Blue Dusk vs Newburg Green
Both from Benjamin Moore's palette. Blue Dusk reads as blue-grey, while Newburg Green reads as blue-green — two distinct hue families, not close cousins. Blue Dusk (LRV 24) reflects noticeably more light than Newburg Green (LRV 11), a difference of 13 points that becomes especially apparent in rooms with limited natural light. Both lean blue, so they'll behave similarly in mixed or changing light conditions. With a ΔE of 18.3, the contrast is hard to miss. These aren't variations on a theme — they're two different answers to the same question. Below you'll find 1 real-room photo comparison where both colors appear side by side, plus 5 simulated room previews.
Blue Dusk vs Newburg Green in Real Spaces
1 real room side by side. Seeing Blue Dusk and Newburg Green in actual rooms makes the difference concrete; browse the spaces below to get a feel for how each color lives on a wall.
Bedroom
The context that matters most in a bedroom is how a color reads under a bedside lamp at night, not under noon daylight. Blue Dusk reflects noticeably more light off the walls, making the space read more open than Newburg Green.
Color Details
Blue Dusk vs Newburg Green Simulated Comparison
5 simulated room previews — drag the slider on each to see Blue Dusk on one side and Newburg Green on the other.

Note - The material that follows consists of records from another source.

(** * The request/response bridge of the AD MCP Bridge Server

    A shallow embedding of [odoo_client.py], [config.py] and the tools,
    resources and formatters of [server.py], followed by the properties of
    the bridging layer: authentication injection, reply interpretation,
    payload projection, limit clamping, error reporting and record
    rendering. *)

From Stdlib Require Import String Ascii List ZArith Bool Lia.
From Stdlib Require Import DecimalString Decimal DecimalPos.
Import ListNotations.

Local Open Scope string_scope.
Local Open Scope Z_scope.

(** ** Python values

    The values that travel through the bridge are the ones the JSON decoder
    produces, plus the arguments of the tools.  A [dict] keeps its insertion
    order (the formatters iterate over [items()]), hence an association
    list; its keys are always strings here.

    A float enters only through the decoder and is only ever truth-tested,
    type-tested and printed, so it is carried as these two observations. *)

Record pyfloat : Type := MkFloat {
  float_nonzero : bool;
  float_text : string
}.

#[warning="-register-all"]
Inductive pyval : Type :=
| PNone
| PBool (b : bool)
| PInt (n : Z)
| PFloat (f : pyfloat)
| PStr (s : string)
| PList (items : list pyval)
| PDict (entries : list (string * pyval)).

Definition dict : Type := list (string * pyval).

(** ** Exceptions

    [OdooError] is the exception class of the repository; the others are the
    built-in ones the code can run into.  Only [str(e)] is ever observed, so
    an exception carries its message ([KeyError] carries the printed key). *)

Inductive exn : Type :=
| OdooError (msg : string)
| AttributeError (msg : string)
| TypeError (msg : string)
| KeyError (key : string)
| IndexError (msg : string)
| ValueError (msg : string).

Inductive res (A : Type) : Type :=
| Ret (a : A)
| Raise (e : exn).

Arguments Ret {A} a.
Arguments Raise {A} e.

Definition res_bind {A B : Type} (m : res A) (k : A -> res B) : res B :=
  match m with
  | Ret a => k a
  | Raise e => Raise e
  end.

Declare Scope res_scope.
Delimit Scope res_scope with res.
Notation "x <- m ;; k" := (res_bind m (fun x => k))
  (at level 61, m at next level, right associativity) : res_scope.

(** ** Strings *)

Module PyString.

Definition nl : string := String (ascii_of_nat 10) "".

Fixpoint join (sep : string) (parts : list string) : string :=
  match parts with
  | [] => ""
  | [p] => p
  | p :: rest => p ++ sep ++ join sep rest
  end.

Definition of_Z (n : Z) : string :=
  NilZero.string_of_int (Z.to_int n).

Definition of_nat (n : nat) : string := of_Z (Z.of_nat n).

Fixpoint contains_char (c : ascii) (s : string) : bool :=
  match s with
  | EmptyString => false
  | String a rest => Ascii.eqb a c || contains_char c rest
  end.

Fixpoint contains (needle hay : string) : bool :=
  String.prefix needle hay ||
  match hay with
  | EmptyString => false
  | String _ rest => contains needle rest
  end.

Definition hex_digit (n : N) : ascii :=
  if N.ltb n 10 then ascii_of_N (48 + n) else ascii_of_N (87 + n).

(** One character of [repr(str)]; [q] is the quote that was chosen.
    Characters outside ASCII are kept as they are, which is what Python
    does for the printable ones. *)
Definition repr_char (q : ascii) (c : ascii) : string :=
  let n := N_of_ascii c in
  if Ascii.eqb c q || Ascii.eqb c "\"%char then String "\"%char (String c "")
  else if N.eqb n 9 then "\t"
  else if N.eqb n 10 then "\n"
  else if N.eqb n 13 then "\r"
  else if N.ltb n 32 || N.eqb n 127 then
    String "\"%char (String "x"%char
      (String (hex_digit (N.div n 16)) (String (hex_digit (N.modulo n 16)) "")))
  else String c "".

Fixpoint repr_body (q : ascii) (s : string) : string :=
  match s with
  | EmptyString => ""
  | String c rest => repr_char q c ++ repr_body q rest
  end.

Definition double_quote : ascii := ascii_of_nat 34.

Definition repr (s : string) : string :=
  let q := if contains_char "'"%char s && negb (contains_char double_quote s)
           then double_quote else "'"%char in
  String q (repr_body q s ++ String q "").

(** [s.rstrip('/')] *)
Fixpoint rstrip_slash (s : string) : string :=
  match s with
  | EmptyString => ""
  | String c rest =>
      match rstrip_slash rest with
      | EmptyString => if Ascii.eqb c "/"%char then "" else String c ""
      | r => String c r
      end
  end.

Fixpoint chars (s : string) : list string :=
  match s with
  | EmptyString => []
  | String c rest => String c "" :: chars rest
  end.

End PyString.

(** ** Built-in operations on values *)

Module Py.

(** [str(v)] and [repr(v)]; they differ on strings only, and a container
    prints its elements with [repr]. *)
Fixpoint repr (v : pyval) : string :=
  match v with
  | PNone => "None"
  | PBool true => "True"
  | PBool false => "False"
  | PInt n => PyString.of_Z n
  | PFloat f => float_text f
  | PStr s => PyString.repr s
  | PList items => "[" ++ PyString.join ", " (map repr items) ++ "]"
  | PDict entries =>
      "{" ++ PyString.join ", "
               (map (fun kv => PyString.repr (fst kv) ++ ": " ++ repr (snd kv))
                    entries) ++ "}"
  end.

Definition str (v : pyval) : string :=
  match v with
  | PStr s => s
  | _ => repr v
  end.

(** [bool(v)] *)
Definition truthy (v : pyval) : bool :=
  match v with
  | PNone => false
  | PBool b => b
  | PInt n => negb (Z.eqb n 0)
  | PFloat f => float_nonzero f
  | PStr s => negb (String.eqb s "")
  | PList items => match items with [] => false | _ => true end
  | PDict entries => match entries with [] => false | _ => true end
  end.

(** [a or b] *)
Definition or_ (a b : pyval) : pyval := if truthy a then a else b.

(** [type(v).__name__] *)
Definition type_name (v : pyval) : string :=
  match v with
  | PNone => "NoneType"
  | PBool _ => "bool"
  | PInt _ => "int"
  | PFloat _ => "float"
  | PStr _ => "str"
  | PList _ => "list"
  | PDict _ => "dict"
  end.

(** [isinstance(v, int)]: [bool] is a subclass of [int]. *)
Definition is_int (v : pyval) : bool :=
  match v with
  | PInt _ | PBool _ => true
  | _ => false
  end.

(** [isinstance(v, (str, int, float, bool))] *)
Definition is_scalar (v : pyval) : bool :=
  match v with
  | PStr _ | PInt _ | PFloat _ | PBool _ => true
  | _ => false
  end.

(** [v is None or v == '' or v is False] *)
Definition is_blank (v : pyval) : bool :=
  match v with
  | PNone => true
  | PStr s => String.eqb s ""
  | PBool b => negb b
  | _ => false
  end.

Definition no_attribute (v : pyval) (attr : string) : exn :=
  AttributeError ("'" ++ type_name v ++ "' object has no attribute '" ++ attr ++ "'").

(** An optional string of the configuration, as a value. *)
Definition of_opt_str (o : option string) : pyval :=
  match o with
  | Some s => PStr s
  | None => PNone
  end.

Definition of_opt_list (o : option (list pyval)) : pyval :=
  match o with
  | Some l => PList l
  | None => PNone
  end.

Definition of_opt_dict (o : option dict) : pyval :=
  match o with
  | Some d => PDict d
  | None => PNone
  end.

End Py.

(** ** Dictionaries *)

Module Dict.

Fixpoint lookup (k : string) (d : dict) : option pyval :=
  match d with
  | [] => None
  | (k', v) :: rest => if String.eqb k' k then Some v else lookup k rest
  end.

Definition mem (k : string) (d : dict) : bool :=
  match lookup k d with
  | Some _ => true
  | None => false
  end.

(** [d[k] = v]: an existing key keeps its place, a new one goes last. *)
Fixpoint set (k : string) (v : pyval) (d : dict) : dict :=
  match d with
  | [] => [(k, v)]
  | (k', v') :: rest =>
      if String.eqb k' k then (k, v) :: rest else (k', v') :: set k v rest
  end.

(** [d.get(k, default)] *)
Definition get (k : string) (default : pyval) (d : dict) : pyval :=
  match lookup k d with
  | Some v => v
  | None => default
  end.

(** [v.get(k, default)] on an arbitrary value. *)
Definition get_of (v : pyval) (k : string) (default : pyval) : res pyval :=
  match v with
  | PDict d => Ret (get k default d)
  | _ => Raise (Py.no_attribute v "get")
  end.

Definition keys (d : dict) : list string := map fst d.

End Dict.

(** ** config.py *)

Module Config.

Record Settings : Type := MkSettings {
  url : string;
  db : option string;
  api_key : option string;
  user : option string;
  password : option string;
  mcp_transport : string;
  mcp_host : string;
  mcp_port : Z;
  max_records : Z;
  timeout : Z
}.

(** The defaults of the [Field] declarations. *)
Definition defaults : Settings :=
  {| url := "http://localhost:8069"; db := None; api_key := None;
     user := None; password := None; mcp_transport := "stdio";
     mcp_host := "localhost"; mcp_port := 8000; max_records := 100;
     timeout := 30 |}.

Definition opt_truthy (o : option string) : bool := Py.truthy (Py.of_opt_str o).

Definition has_api_key (s : Settings) : bool := opt_truthy (api_key s).

Definition has_credentials (s : Settings) : bool :=
  opt_truthy (user s) && opt_truthy (password s).

Definition can_connect (s : Settings) : bool :=
  has_api_key s || has_credentials s.

End Config.

(** ** The HTTP exchange

    [httpx] is outside the repository.  One POST is a request that goes out
    and one of the four outcomes [_request] tells apart: the exchange fails
    ([httpx.RequestError]), [raise_for_status] raises
    ([httpx.HTTPStatusError]), the body is not JSON ([response.json()]
    raises), or the body decodes to a value. *)

Record request : Type := MkRequest {
  req_url : string;
  req_json : dict
}.

Inductive exchange : Type :=
| ConnFail (msg : string)
| BadStatus (status_code : Z) (text : string)
| BadBody (msg : string)
| Body (reply : pyval).
(** [calculate_risk_level] on numeric attributes: thresholds 50/60 for
    High and 70/75 for Medium. *)
Lemma calculate_risk_level_numeric (s : student) (gv av : pyval) (g a : Q) :
  grade_average s = Some gv -> attendance_rate s = Some av ->
  py_number gv = Some g -> py_number av = Some a ->
  calculate_risk_level s =
  Ret (if Qlt_bool g 50 || Qlt_bool a 60 then "High Risk"
       else if Qlt_bool g 70 || Qlt_bool a 75 then "Medium Risk"
       else "Low Risk").
Proof.
  intros Hg Ha Hgn Han.
  unfold calculate_risk_level, py_or, bind, py_lt_num, getattr.
  rewrite Hg, Ha, Hgn, Han.
  destruct (Qlt_bool g 50); [reflexivity|].
  destruct (Qlt_bool a 60); [reflexivity|].
  destruct (Qlt_bool g 70); [reflexivity|].
  destruct (Qlt_bool a 75); reflexivity.
Qed.

(** The rules of [predict.py] are antitone: a student with a grade and an
    attendance at least as high never gets a more severe label. *)
Theorem risk_rules_antitone (g1 a1 g2 a2 : Q) :
  g1 <= g2 -> a1 <= a2 ->
  (risk_rank (Predict.risk_rules g2 a2) <= risk_rank (Predict.risk_rules g1 a1))%nat.
Proof.
  intros Hg Ha. unfold Predict.risk_rules. qlt_cases; cbn; try lia; lra.
Qed.

(** The same for [calculate_risk_level] of [predictor.py], on students
    whose two attributes are numbers. *)
Theorem calculate_risk_level_antitone (s1 s2 : student) (gv1 av1 gv2 av2 : pyval)
  (g1 a1 g2 a2 : Q) :
  grade_average s1 = Some gv1 -> attendance_rate s1 = Some av1 ->
  grade_average s2 = Some gv2 -> attendance_rate s2 = Some av2 ->
  py_number gv1 = Some g1 -> py_number av1 = Some a1 ->
  py_number gv2 = Some g2 -> py_number av2 = Some a2 ->
  g1 <= g2 -> a1 <= a2 ->
  exists l1 l2, calculate_risk_level s1 = Ret l1 /\ calculate_risk_level s2 = Ret l2 /\
                (risk_rank l2 <= risk_rank l1)%nat.
Proof.
  intros H1 H2 H3 H4 H5 H6 H7 H8 Hg Ha.
  rewrite (calculate_risk_level_numeric s1 gv1 av1 g1 a1 H1 H2 H5 H6).
  rewrite (calculate_risk_level_numeric s2 gv2 av2 g2 a2 H3 H4 H7 H8).
  do 2 eexists. split; [reflexivity|split; [reflexivity|]].
  qlt_cases; cbn; try lia; lra.
Qed.

(** The fallback of [predictor.py] (50/60, 70/75) is never more severe than
    the rules of [predict.py] (60/70, 75/80) on the same numbers. *)
Theorem predictor_fallback_le_predict_rules (s : student) (gv av : pyval) (g a : Q) :
  grade_average s = Some gv -> attendance_rate s = Some av ->
  py_number gv = Some g -> py_number av = Some a ->
  exists l, calculate_risk_level s = Ret l /\
            (risk_rank l <= risk_rank (Predict.risk_rules g a))%nat.
Proof.
  intros H1 H2 H3 H4.
  rewrite (calculate_risk_level_numeric s gv av g a H1 H2 H3 H4).
  eexists. split; [reflexivity|]. unfold Predict.risk_rules.
  qlt_cases; cbn; try lia; lra.
Qed.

Digital color is approximate. These simulations are generated from the manufacturer's hex values and overlaid on grayscale room photos — your screen's calibration, brightness, and viewing angle all affect how they render. Before committing to either color, test physical samples in your own space under the light you actually live with.
More Blue Dusk comparisons
See how Blue Dusk stacks up against other well-photographed colors across different brands and tones.